Other life that had been dormant arose from hibernation in biblical quantities.
"Years
two and three, I started calling myself the Grub Man," says Kevin, who
adopted the strategy of sieving the soil to make it looser. "I'd get up to
150 big, disgusting grubs every time I'd sieve."
At first he
and Allison threw the grubs away.
"But
then we got the idea to put them out in trash can lids and feed the
birds," Allison says, grinning.
The garden
took off. The number of raised beds grew to 17, and today the no-nonsense
constructions are spilling over with tomato plants.
Everywhere in
the garden, the distinctive, spicy scent of tomato leaf loiters in the air. The
plants are supported by handmade cages, crafted from heavy-gauge mesh fencing
material that rises as high as 8 feet.
"Some of
these tomatoes want to grow that high. Last year we had a 'Carmello' get to 27
feet," Allison says, referring to a terrific heirloom. "Up and down
the cage it went. And it was some of the best fruit we had."
Push aside
the bougainvillea cuttings sewn into the beds to keep pesky cats away, and you
can feel just how dry the soil feels. The Melansons water deeply just once per
week, and the plants seem just fine.
Their
fertilizer of choice: John & Bob's Soil Optimizer.
"There's
other really good fertilizer out there, and we've tried a ton of them, but they
require mixing and multiple applications," Kevin says. "We're
lazy."
FOR help with
their harvest, the couple has brought a veritable advisory board of tomato
aficionados into their lives. Steve Goto, one of the Southland's primary
growers of heirloom and hybrid tomatoes, is on their speed dial.
Allison, now
certified through the University of California's master gardener program,
spends January through March starting seedlings for Jimmy Williams, known
citywide for the eclectic vegetable transplants that he sells at the Hollywood
Farmers Market.
Kevin spends
his spare time hunting for seeds that neither Goto nor Williams has heard of.

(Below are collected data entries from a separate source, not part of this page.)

(** X20. [/api/register] changes the table only when it answers 200; a
    request that does not carry the admin password is answered 403; and an
    answer 200 means that the body carried the admin password and a
    non-empty e-mail, password and user name, that the reply names an id
    that was not in use, and that the table has gained, under that id, the
    row with this e-mail, the hash of this password, this user name and
    1000 points, and nothing else. *)
Theorem api_register_outcomes (hashSync : string → string → string) env t salt
    body :
  let t' := (Accounts.api_register hashSync env t salt body).1 in
  let r := (Accounts.api_register hashSync env t salt body).2 in
  (Accounts.status r ≠ 200 → t' = t) ∧
  (Accounts.rb_adminPassword body ≠ Some (Accounts.ADMIN_PASSWORD env) →
   Accounts.status r = 403) ∧
  (Accounts.status r = 200 →
   ∃ email password username newId,
     body = Accounts.mkRegisterBody (Some email) (Some password)
              (Some username) (Some (Accounts.ADMIN_PASSWORD env)) ∧
     email ≠ EmptyString ∧ password ≠ EmptyString ∧ username ≠ EmptyString ∧
     Accounts.userId r = Some newId ∧
     t !! newId = None ∧
     t' = <[newId := Accounts.mkAccount email (hashSync salt password) username
                       1000]> t).
Proof.
  cbv zeta. unfold Accounts.api_register.
  destruct (Accounts.missing (Accounts.rb_adminPassword body)
            || bool_decide (Accounts.rb_adminPassword body
                            ≠ Some (Accounts.ADMIN_PASSWORD env))) eqn:Hadmin.
  { cbn [fst snd Accounts.status]. split_and!; done. }
  apply orb_false_iff in Hadmin as [_ Hadmin].
  apply bool_decide_eq_false_1 in Hadmin.
  assert (Hpw : Accounts.rb_adminPassword body
                = Some (Accounts.ADMIN_PASSWORD env)).
  { destruct (decide (Accounts.rb_adminPassword body
                      = Some (Accounts.ADMIN_PASSWORD env))); [done|].
    by destruct Hadmin. }
  destruct (Accounts.missing (Accounts.rb_email body)
            || Accounts.missing (Accounts.rb_password body)
            || Accounts.missing (Accounts.rb_username body)) eqn:Hfields.
  { cbn [fst snd Accounts.status]. split_and!; done. }
  apply orb_false_iff in Hfields as [Hfields Husername].
  apply orb_false_iff in Hfields as [Hemail Hpassword].
  destruct (missing_false _ Hemail) as (email & He & ?).
  destruct (missing_false _ Hpassword) as (password & Hp & ?).
  destruct (missing_false _ Husername) as (username & Hu & ?).
  rewrite He, Hp, Hu. cbn [default id].
  destruct (Accounts.registerUser hashSync t salt email password username)
    as [t' [why|newId]] eqn:Hres; cbn [fst snd Accounts.status].
  - pose proof (registerUser_inl hashSync t salt email password username why)
      as Hsame. rewrite Hres in Hsame. cbn [fst snd] in Hsame.
    split_and!; [by intros _; apply Hsame | done | done].
  - destruct (registerUser_inr hashSync t salt email password username newId)
      as (_ & _ & Hid & Ht'); [by rewrite Hres|].
    rewrite Hres in Ht'. cbn [fst] in Ht'.
    split_and!; [done | done |]. intros _.
    exists email, password, username, newId. split_and!; try done.
    + destruct body; simpl in *; congruence.
    + subst newId. apply next_rowid_ledger_fresh.
Qed.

Last year he found one called 'Krasnodar Titans,' an heirloom with large red
fruit.
But
professional growers aren't the only ones filling their pots. At an anniversary
dinner at Napa Rose in Anaheim, a waiter told them the restaurant's general
manager had grown dozens of different types of fruit for the heirloom tomato
salad. The couple countered, saying they were growing 80 varieties.
Soon, Michael
Jordan ("the one who can't jump," Kevin says) appeared at their
table, and the trio fell into tales of tomato madness. Had they tried 'Lucky
Cross'? How'd they like 'Noire Charbonneuse'? What's the story with
'Kilimanjaro'?
On subsequent
visits, the three talked about tomatoes until the restaurant closed while the
staff waited patiently by the door.
LAST fall
Jordan gave the Melansons a 'Copia,' a yellow tomato speckled with red
throughout. It's an enormous 2 1/2 -pound fruit that satisfies many of the
Melansons' requirements for what constitutes a perfect tomato: big, beautiful
and delicious.
On their
annual Thanksgiving drive to Yosemite, Kevin brought the 'Copia' with him into
an In-N-Out. People stared. One woman asked, "Is that a pumpkin?"
Kevin took
out his tomato knife and began cutting quarter-inch slices for people to try.
"Everybody had these huge grins on," he says.
"It was so fun to see people trying and loving something they'd never had
before."
Of course,
while they were eating, Allison says, she was busy saving the seeds in a napkin
-- "so I could start them in January."